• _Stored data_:

* * * * *

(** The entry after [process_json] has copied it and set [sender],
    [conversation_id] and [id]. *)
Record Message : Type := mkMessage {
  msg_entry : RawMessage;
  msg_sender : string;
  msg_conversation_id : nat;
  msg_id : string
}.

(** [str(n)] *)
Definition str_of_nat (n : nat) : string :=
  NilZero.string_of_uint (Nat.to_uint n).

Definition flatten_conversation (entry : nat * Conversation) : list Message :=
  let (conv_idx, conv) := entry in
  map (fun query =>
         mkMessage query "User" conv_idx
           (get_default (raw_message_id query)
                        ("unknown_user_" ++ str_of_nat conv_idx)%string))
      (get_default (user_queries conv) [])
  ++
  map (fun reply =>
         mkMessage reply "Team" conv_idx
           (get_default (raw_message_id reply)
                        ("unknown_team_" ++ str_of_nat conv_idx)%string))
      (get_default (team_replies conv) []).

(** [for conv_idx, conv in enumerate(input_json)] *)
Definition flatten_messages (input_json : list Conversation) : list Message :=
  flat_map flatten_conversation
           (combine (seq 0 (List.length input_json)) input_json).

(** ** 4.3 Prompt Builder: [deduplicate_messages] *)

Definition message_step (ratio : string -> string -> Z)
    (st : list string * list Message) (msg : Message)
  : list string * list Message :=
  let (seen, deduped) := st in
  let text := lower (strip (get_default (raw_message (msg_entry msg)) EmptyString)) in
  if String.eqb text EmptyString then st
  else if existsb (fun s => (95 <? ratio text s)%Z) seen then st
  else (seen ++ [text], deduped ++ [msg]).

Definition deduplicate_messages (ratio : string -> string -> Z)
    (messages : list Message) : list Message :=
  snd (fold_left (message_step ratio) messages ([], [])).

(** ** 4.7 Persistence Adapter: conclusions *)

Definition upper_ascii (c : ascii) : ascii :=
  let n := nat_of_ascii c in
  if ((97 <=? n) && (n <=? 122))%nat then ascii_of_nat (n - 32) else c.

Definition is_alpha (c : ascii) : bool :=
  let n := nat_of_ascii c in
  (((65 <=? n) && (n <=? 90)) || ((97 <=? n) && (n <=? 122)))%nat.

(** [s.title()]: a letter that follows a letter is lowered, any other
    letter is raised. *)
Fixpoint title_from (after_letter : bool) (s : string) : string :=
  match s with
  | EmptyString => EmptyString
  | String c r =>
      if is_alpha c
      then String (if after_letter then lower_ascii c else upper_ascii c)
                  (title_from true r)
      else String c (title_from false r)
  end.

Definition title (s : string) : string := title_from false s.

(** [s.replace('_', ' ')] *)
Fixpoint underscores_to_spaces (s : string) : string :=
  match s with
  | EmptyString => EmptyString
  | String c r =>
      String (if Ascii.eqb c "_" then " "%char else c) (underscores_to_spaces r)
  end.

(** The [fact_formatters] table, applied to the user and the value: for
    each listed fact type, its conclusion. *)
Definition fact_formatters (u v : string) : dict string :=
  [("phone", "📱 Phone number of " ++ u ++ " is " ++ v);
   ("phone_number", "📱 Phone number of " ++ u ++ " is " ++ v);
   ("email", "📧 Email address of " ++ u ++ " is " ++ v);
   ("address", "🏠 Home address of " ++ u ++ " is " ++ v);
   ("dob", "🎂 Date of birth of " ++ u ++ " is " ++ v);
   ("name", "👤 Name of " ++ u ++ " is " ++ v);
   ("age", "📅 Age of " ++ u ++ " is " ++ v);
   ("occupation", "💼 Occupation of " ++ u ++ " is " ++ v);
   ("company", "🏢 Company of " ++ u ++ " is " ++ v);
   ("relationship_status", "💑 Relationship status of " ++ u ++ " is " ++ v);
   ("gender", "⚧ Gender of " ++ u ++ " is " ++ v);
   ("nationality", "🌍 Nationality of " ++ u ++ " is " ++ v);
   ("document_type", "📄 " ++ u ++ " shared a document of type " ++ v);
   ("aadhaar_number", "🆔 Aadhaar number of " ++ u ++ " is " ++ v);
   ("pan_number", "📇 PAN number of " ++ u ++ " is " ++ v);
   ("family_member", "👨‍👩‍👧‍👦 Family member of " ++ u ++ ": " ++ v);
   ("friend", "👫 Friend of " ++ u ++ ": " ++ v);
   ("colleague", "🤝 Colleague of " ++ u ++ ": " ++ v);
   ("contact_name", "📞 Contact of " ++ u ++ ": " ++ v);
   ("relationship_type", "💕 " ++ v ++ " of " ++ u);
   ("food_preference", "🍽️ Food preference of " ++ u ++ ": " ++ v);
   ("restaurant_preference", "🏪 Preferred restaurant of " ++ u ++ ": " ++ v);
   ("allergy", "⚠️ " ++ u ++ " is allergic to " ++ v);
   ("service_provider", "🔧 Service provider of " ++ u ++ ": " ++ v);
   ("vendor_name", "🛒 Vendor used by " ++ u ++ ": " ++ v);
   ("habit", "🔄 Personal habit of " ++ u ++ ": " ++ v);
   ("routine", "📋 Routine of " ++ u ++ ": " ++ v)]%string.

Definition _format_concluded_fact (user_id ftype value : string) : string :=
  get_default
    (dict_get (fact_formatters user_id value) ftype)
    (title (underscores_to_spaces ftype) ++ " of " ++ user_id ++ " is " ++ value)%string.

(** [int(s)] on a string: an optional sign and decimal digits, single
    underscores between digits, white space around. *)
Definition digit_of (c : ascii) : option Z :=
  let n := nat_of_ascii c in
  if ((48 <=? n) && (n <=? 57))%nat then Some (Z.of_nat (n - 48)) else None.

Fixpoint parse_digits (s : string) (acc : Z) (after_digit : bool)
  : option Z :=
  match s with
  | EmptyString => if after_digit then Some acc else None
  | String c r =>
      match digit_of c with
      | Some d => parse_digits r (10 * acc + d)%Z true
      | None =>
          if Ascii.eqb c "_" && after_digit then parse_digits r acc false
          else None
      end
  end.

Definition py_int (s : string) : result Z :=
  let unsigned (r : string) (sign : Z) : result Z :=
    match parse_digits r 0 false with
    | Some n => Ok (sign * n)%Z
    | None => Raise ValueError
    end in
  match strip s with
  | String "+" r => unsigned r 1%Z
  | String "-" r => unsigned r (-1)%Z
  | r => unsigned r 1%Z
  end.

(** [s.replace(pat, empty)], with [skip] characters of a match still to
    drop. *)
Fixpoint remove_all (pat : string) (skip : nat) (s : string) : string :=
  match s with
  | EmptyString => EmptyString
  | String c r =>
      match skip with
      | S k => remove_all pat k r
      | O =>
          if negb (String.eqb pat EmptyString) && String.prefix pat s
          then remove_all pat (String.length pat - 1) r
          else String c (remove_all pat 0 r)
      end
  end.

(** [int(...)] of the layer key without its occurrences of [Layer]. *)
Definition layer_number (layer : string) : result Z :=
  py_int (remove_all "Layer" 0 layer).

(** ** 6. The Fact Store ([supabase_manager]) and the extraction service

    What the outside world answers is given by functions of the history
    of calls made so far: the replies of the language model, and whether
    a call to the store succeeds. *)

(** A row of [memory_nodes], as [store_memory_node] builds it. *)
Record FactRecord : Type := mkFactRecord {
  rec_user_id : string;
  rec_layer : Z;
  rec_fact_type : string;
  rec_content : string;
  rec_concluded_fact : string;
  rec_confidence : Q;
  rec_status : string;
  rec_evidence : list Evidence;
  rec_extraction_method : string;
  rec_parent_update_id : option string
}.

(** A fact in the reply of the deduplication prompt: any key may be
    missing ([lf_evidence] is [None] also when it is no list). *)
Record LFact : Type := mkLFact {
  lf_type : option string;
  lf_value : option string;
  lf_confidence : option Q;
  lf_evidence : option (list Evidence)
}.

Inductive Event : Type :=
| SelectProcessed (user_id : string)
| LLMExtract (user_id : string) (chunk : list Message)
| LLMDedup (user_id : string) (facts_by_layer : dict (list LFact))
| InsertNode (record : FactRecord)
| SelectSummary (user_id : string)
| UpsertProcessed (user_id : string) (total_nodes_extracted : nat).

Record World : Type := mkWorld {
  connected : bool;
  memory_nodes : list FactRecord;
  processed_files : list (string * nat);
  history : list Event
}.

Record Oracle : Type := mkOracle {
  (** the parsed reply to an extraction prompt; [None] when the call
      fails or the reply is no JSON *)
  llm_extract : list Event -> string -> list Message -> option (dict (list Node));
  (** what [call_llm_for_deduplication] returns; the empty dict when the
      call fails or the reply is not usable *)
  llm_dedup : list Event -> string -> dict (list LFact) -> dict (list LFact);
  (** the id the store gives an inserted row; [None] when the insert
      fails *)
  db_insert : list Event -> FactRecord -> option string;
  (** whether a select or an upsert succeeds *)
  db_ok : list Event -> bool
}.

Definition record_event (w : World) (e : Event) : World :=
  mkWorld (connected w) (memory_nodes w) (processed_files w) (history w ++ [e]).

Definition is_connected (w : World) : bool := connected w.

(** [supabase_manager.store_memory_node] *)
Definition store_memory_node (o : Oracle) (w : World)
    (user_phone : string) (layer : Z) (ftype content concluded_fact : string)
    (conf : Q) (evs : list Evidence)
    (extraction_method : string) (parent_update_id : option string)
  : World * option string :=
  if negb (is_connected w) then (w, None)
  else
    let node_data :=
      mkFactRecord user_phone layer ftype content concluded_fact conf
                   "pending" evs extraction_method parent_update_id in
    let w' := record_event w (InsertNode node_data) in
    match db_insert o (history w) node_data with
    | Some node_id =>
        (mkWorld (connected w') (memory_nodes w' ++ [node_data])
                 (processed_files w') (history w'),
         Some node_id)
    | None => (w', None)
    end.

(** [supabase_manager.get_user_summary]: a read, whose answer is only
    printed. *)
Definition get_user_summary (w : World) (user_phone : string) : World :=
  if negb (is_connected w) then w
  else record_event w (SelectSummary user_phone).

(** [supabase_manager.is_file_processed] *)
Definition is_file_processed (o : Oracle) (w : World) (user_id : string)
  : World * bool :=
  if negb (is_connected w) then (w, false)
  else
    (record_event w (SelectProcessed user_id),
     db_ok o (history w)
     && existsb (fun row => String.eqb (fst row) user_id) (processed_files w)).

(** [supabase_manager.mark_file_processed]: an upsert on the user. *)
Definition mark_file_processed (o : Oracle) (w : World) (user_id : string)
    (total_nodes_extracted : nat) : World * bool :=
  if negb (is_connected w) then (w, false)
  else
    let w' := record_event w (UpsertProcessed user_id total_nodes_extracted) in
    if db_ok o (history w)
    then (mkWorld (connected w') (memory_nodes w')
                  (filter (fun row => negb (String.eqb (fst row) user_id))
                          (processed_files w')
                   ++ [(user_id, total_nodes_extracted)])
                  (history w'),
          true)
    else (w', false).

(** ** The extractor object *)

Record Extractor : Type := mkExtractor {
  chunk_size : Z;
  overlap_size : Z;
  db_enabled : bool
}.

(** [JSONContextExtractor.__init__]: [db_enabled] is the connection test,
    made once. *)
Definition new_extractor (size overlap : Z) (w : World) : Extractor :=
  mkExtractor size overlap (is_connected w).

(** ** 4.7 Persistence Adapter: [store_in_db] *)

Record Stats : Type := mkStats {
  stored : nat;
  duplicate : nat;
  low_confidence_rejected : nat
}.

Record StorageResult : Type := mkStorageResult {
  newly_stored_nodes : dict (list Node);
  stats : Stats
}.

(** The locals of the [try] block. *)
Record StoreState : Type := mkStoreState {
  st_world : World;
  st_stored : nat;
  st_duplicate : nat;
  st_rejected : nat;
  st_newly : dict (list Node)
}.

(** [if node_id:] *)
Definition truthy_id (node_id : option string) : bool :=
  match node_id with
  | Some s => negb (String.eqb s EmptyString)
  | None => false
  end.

* * * * *

• _PROBLEM STATEMENT_:
Retype the entries above exactly, but only from the line containing "msg_sender : string;" through the line containing "(** ** 4.3 Prompt", both included.

• _THE ANSWER_:
  msg_sender : string;
  msg_conversation_id : nat;
  msg_id : string
}.

(** [str(n)] *)
Definition str_of_nat (n : nat) : string :=
  NilZero.string_of_uint (Nat.to_uint n).

Definition flatten_conversation (entry : nat * Conversation) : list Message :=
  let (conv_idx, conv) := entry in
  map (fun query =>
         mkMessage query "User" conv_idx
           (get_default (raw_message_id query)
                        ("unknown_user_" ++ str_of_nat conv_idx)%string))
      (get_default (user_queries conv) [])
  ++
  map (fun reply =>
         mkMessage reply "Team" conv_idx
           (get_default (raw_message_id reply)
                        ("unknown_team_" ++ str_of_nat conv_idx)%string))
      (get_default (team_replies conv) []).

(** [for conv_idx, conv in enumerate(input_json)] *)
Definition flatten_messages (input_json : list Conversation) : list Message :=
  flat_map flatten_conversation
           (combine (seq 0 (List.length input_json)) input_json).

(** ** 4.3 Prompt Builder: [deduplicate_messages] *)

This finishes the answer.